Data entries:
--

(** X21.  setTemperature at a point inside both vectors completes; the
    point then reads back the fixed temperature and has its energy equation
    off, every other point reads as before, and the conductivities are
    untouched.  Outside either vector the write is out of bounds. *)
Theorem setTemperature_round_trip (j : nat) (t : R) (e : StFlowMore) :
  (j < length (m_fixedtemp e))%nat ->
  (j < length (m_do_energy e))%nat ->
  exists e',
    setTemperature j t e = Some e' /\
    T_fixed e' j = t /\ doEnergy e' j = false /\
    (forall j', j' <> j ->
       T_fixed e' j' = T_fixed e j' /\ doEnergy e' j' = doEnergy e j') /\
    m_tcon e' = m_tcon e.
Proof.
  intros H1 H2. unfold setTemperature.
  destruct (decide _); [|lia]. destruct (decide _); [|lia].
  eexists. split; [reflexivity|]. unfold T_fixed, doEnergy. cbn.
  split; [by apply list_lookup_total_insert_eq|].
  split; [by apply list_lookup_total_insert_eq|].
  split; [|reflexivity].
  intros j' Hne. split; by apply list_lookup_total_insert_ne.
Qed.

Lemma setTemperature_round_trip_witness :
  exists e',
    setTemperature 1 1500 more_ex = Some e' /\
    T_fixed e' 1 = 1500 /\ doEnergy e' 1 = false /\ doEnergy e' 2 = true.
Proof.
  destruct (setTemperature_round_trip 1 1500 more_ex)
    as (e' & Hrun & HT & HE & Hoth & _).
  - simpl. lia.
  - simpl. lia.
  - exists e'. split; [exact Hrun|]. split; [exact HT|]. split; [exact HE|].
    destruct (Hoth 2%nat ltac:(lia)) as [_ ->]. reflexivity.
Defined.

(** Within the index type the offset is computed without wrap-around. *)
Lemma mindex_no_wrap (fl : StFlow) (k j m : Z) :
  let nsp := Z.of_nat (m_nsp fl) in
  (0 <= k < nsp)%Z -> (0 <= j < nsp)%Z -> (0 <= m)%Z ->
  ((m + 1) * nsp * nsp <= 2 ^ 64)%Z ->
  mindex fl k j m = (m * nsp * nsp + nsp * j + k)%Z.
Proof.
  intros nsp Hk Hj Hm Hfit. unfold mindex, size_t. fold nsp.
  assert (H1 : (0 <= m * nsp < 2 ^ 64)%Z) by nia.
  rewrite (Z.mod_small (m * nsp)) by exact H1.
  assert (H2 : (0 <= m * nsp * nsp < 2 ^ 64)%Z) by nia.
  rewrite (Z.mod_small (m * nsp * nsp)) by exact H2.
  assert (H3 : (0 <= nsp * j < 2 ^ 64)%Z) by nia.
  rewrite (Z.mod_small (nsp * j)) by exact H3.
  assert (H4 : (0 <= m * nsp * nsp + nsp * j < 2 ^ 64)%Z) by nia.
  rewrite (Z.mod_small (m * nsp * nsp + nsp * j)) by exact H4.
  apply Z.mod_small. nia.
Qed.

(** Beyond the index type the offsets wrap: with 65536 species, block 2^32
    lands on the first entry of block 0. *)
Lemma mindex_wraps :
  mindex flow_wide 0 0 (2 ^ 32) = mindex flow_wide 0 0 0.
Proof. reflexivity. Qed.

(** X22.  mindex addresses the multicomponent array without overlap as
    long as the array fits the index type: for species indices k and j
    below the number of species and blocks m, m' with
    (m + 1) nsp^2 <= 2^64, the offset is m nsp^2 + nsp j + k, and two
    offsets are equal exactly when k, j and m are. *)
Theorem mindex_injective (fl : StFlow) (k j m k' j' m' : Z) :
  let nsp := Z.of_nat (m_nsp fl) in
  (0 <= k < nsp)%Z -> (0 <= j < nsp)%Z -> (0 <= m)%Z ->
  (0 <= k' < nsp)%Z -> (0 <= j' < nsp)%Z -> (0 <= m')%Z ->
  ((m + 1) * nsp * nsp <= 2 ^ 64)%Z ->
  ((m' + 1) * nsp * nsp <= 2 ^ 64)%Z ->
  mindex fl k j m = (m * nsp * nsp + nsp * j + k)%Z /\
  (mindex fl k j m = mindex fl k' j' m' <-> k = k' /\ j = j' /\ m = m').
Proof.
  intros nsp Hk Hj Hm Hk' Hj' Hm' Hfit Hfit'.
  rewrite !mindex_no_wrap by assumption. fold nsp.
  split; [reflexivity|]. split.
  - intros E.
    assert (Hq : (m * nsp + j = m' * nsp + j')%Z) by nia.
    assert (Hmm : m = m') by nia.
    subst m'. split; [nia|]. split; [nia | reflexivity].
  - intros (-> & -> & ->). reflexivity.
Qed.

Lemma mindex_injective_witness :
  mindex flow_three 1 2 0 = 7%Z /\ mindex flow_three 2 1 0 = 5%Z /\
  mindex flow_three 1 2 0 <> mindex flow_three 2 1 0.
Proof.
  destruct (mindex_injective flow_three 1 2 0 2 1 0) as [H1 H2];
    try (simpl; lia).
  destruct (mindex_injective flow_three 2 1 0 1 2 0) as [H3 _];
    try (simpl; lia).
  split; [exact H1|]. split; [exact H3|].
  intros E. apply H2 in E. lia.
Defined.



(** The residue with the state of the domains is the residue of the values
    followed by the effect of its single residual evaluation, which takes
    place at the projected solution. *)
Lemma bound_residue_with_domains (D : Type)
    (ev : Sim1D -> D -> list R -> R -> list R * D)
    (nvar : Z) (b : Buffers) (s : Sim1D) (d : D) :
  Domains.bound_residue ev nvar b s d =
  '(b', s') ← bound_residue (fun s0 x rdt => fst (ev s0 d x rdt)) nvar b s;
  Some (b', s', snd (ev s' d (m_x s') 0)).
Proof.
  unfold Domains.bound_residue, bound_residue.
  destruct (decide (nvar < 0)%Z); [reflexivity|].
  destruct (project _ _ _ _ _ _ _) as [[xB e]|]; [|reflexivity].
  cbn [mbind option_bind]. unfold setSolution.
  destruct (decide (length (m_x s) <= length xB)%nat); [|reflexivity].
  cbn [mbind option_bind].
  unfold Domains.getResidual, getResidual.
  destruct (ev _ d _ 0) as [r d'] eqn:E. cbn [fst].
  destruct (decide (length r <= length (buf_f b))%nat); [|reflexivity].
  cbn [mbind option_bind].
  destruct (steepen _ _ _ _ _) as [f'|]; [|reflexivity].
  cbn [mbind option_bind]. rewrite E. reflexivity.
Qed.

Lemma fits_sim_gas : fits (fun s0 x rdt => fst (eval_gas s0 (Some flow_gas) x rdt)) 6 b_gas sim_gas.
Proof.
  unfold fits, eval_gas, eval_flow, residual_id. cbn -[projected].
  repeat split; try lia.
  - rewrite length_take, projected_length. lia.
  - intros i Hi.
    destruct i as [|[|[|[|[|[|i]]]]]]; cbn; lra.
Qed.

(** The run on the example: the temperature 150 is projected to its lower
    bound 200, and the evaluation leaves the thermo object at the state of
    the projected point and the caches at its properties. *)
Lemma bound_residue_gas_run :
  let th := {| th_T := 200; th_P := 101325; th_Y := [1] |} in
  exists f',
    Domains.bound_residue eval_gas 6 b_gas sim_gas (Some flow_gas)
    = Some ({| buf_x := buf_x b_gas; buf_f := f' |},
            projected_sim 6 b_gas sim_gas,
            Some {| fs_flow := with_caches [density_gas th] [28] [1000]
                                 (fs_flow flow_gas);
                    fs_thermo := th |}).
Proof.
  intros th.
  destruct (bound_residue_run _ 6 b_gas sim_gas fits_sim_gas)
    as (f' & Hrun & _).
  exists f'. rewrite bound_residue_with_domains.
  change (Z.to_nat 6) with 6%nat in Hrun. rewrite Hrun.
  cbn [mbind option_bind]. do 2 f_equal.
  unfold eval_gas, eval_flow, updateThermo. cbn -[proj_spec density_gas].
  destruct (decide (1%nat = 0%nat)); [lia|].
  destruct (decide _) as [_|Hn]; [|lia].
  assert (HT : proj_spec 200 5000 150 = 200).
  { unfold proj_spec, Rmin. destruct (Rle_dec _ _); [|lra]. eval_Rmax. lra. }
  assert (HY : proj_spec 0 1 1 = 1).
  { unfold proj_spec, Rmin. destruct (Rle_dec _ _); [|lra]. eval_Rmax. lra. }
  rewrite HT, HY. reflexivity.
Qed.

(** C9, as stated, fails: on a flow whose cached density is 1 and whose
    thermo object stands at 300 K, the call leaves the flow with the
    cached density of the projected point (200 K) and the thermo object at
    that point's state.  The solution vector and f are not the only state
    the call modifies. *)
Lemma bound_residue_domain_counterexample :
  exists b' s' d',
    Domains.bound_residue eval_gas 6 b_gas sim_gas (Some flow_gas)
    = Some (b', s', Some d') /\
    m_rho (fs_flow d') <> m_rho (fs_flow flow_gas) /\
    fs_thermo d' <> fs_thermo flow_gas.
Proof.
  destruct bound_residue_gas_run as (f' & Hrun).
  eexists _, _, _. split; [exact Hrun|]. split.
  - cbn. unfold density_gas. cbn. intros [= E]. lra.
  - cbn. intros [= E]. lra.
Qed.

(** C9 (amended).  Whenever bound_residue completes, the input array x,
    the lower bounds and the upper bounds are what they were; of the
    members of the simulation only the solution vector has changed, and of
    the buffers only f; the domains and the objects they borrow are left
    in the state in which the one residual evaluation, at the projected
    solution with rdt = 0, leaves them. *)
Theorem bound_residue_effects (D : Type)
    (ev : Sim1D -> D -> list R -> R -> list R * D)
    (nvar : Z) (b b' : Buffers) (s s' : Sim1D) (d d' : D) :
  Domains.bound_residue ev nvar b s d = Some (b', s', d') ->
  buf_x b' = buf_x b /\
  lb s' = lb s /\
  ub s' = ub s /\
  s' = with_m_x (m_x s') s /\
  b' = {| buf_x := buf_x b; buf_f := buf_f b' |} /\
  d' = snd (ev s' d (m_x s') 0).
Proof.
  rewrite bound_residue_with_domains. intros H.
  destruct (bound_residue _ nvar b s) as [[b1 s1]|] eqn:E; [|discriminate].
  cbn [mbind option_bind] in H. injection H as -> -> <-.
  apply bound_residue_frame in E.
  destruct E as (H1 & H2 & H3 & H4 & H5). auto 10.
Qed.

Lemma bound_residue_effects_witness :
  exists b' s' d',
    Domains.bound_residue eval_gas 6 b_gas sim_gas (Some flow_gas)
    = Some (b', s', d') /\
    buf_x b' = [1; 0; 150; 0; 1; 50] /\
    lb s' = lb sim_gas /\
    ub s' = ub sim_gas /\
    d' = snd (eval_gas s' (Some flow_gas) (m_x s') 0).
Proof.
  destruct bound_residue_gas_run as (f' & Hrun).
  destruct (bound_residue_effects _ eval_gas 6 b_gas _ sim_gas _ _ _ Hrun)
    as (Hx & Hlb & Hub & _ & _ & Hd).
  eexists _, _, _. split; [exact Hrun|]. auto.
Defined.


(** ** The spray closures with exceptional values *)

Lemma ieee_div_fin (a b : R) :
  b <> 0 -> Ieee.div (Ieee.Fin a) (Ieee.Fin b) = Ieee.Fin (a / b).
Proof.
  intros H. unfold Ieee.div. destruct (decide _); [contradiction | reflexivity].
Qed.

Lemma ieee_pow_pos (r y : R) :
  0 < r -> Ieee.pow (Ieee.Fin r) (Ieee.Fin y) = Ieee.Fin (Rpower r y).
Proof.
  intros H. unfold Ieee.pow. destruct (decide (y = 0)) as [->|_].
  - rewrite Rpower_O by exact H. reflexivity.
  - destruct (decide (0 < r)); [reflexivity | contradiction].
Qed.

Lemma ieee_max_fin (a b : R) :
  Ieee.max (Ieee.Fin a) (Ieee.Fin b) = Ieee.Fin (Rmax a b).
Proof.
  unfold Ieee.max, Ieee.lt, Rmax.
  case_bool_decide; destruct (Rle_dec a b); try reflexivity; f_equal; lra.
Qed.

Lemma ieee_log_pos (r : R) :
  0 < r -> Ieee.log (Ieee.Fin r) = Ieee.Fin (ln r).
Proof.
  intros H. unfold Ieee.log. destruct (decide _); [reflexivity | contradiction].
Qed.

--

To do: Quote the records from their first line to the line with "(forall j', j' <> j ->", inclusive, without adding or dropping anything.

Your solution:
(** X21.  setTemperature at a point inside both vectors completes; the
    point then reads back the fixed temperature and has its energy equation
    off, every other point reads as before, and the conductivities are
    untouched.  Outside either vector the write is out of bounds. *)
Theorem setTemperature_round_trip (j : nat) (t : R) (e : StFlowMore) :
  (j < length (m_fixedtemp e))%nat ->
  (j < length (m_do_energy e))%nat ->
  exists e',
    setTemperature j t e = Some e' /\
    T_fixed e' j = t /\ doEnergy e' j = false /\
    (forall j', j' <> j ->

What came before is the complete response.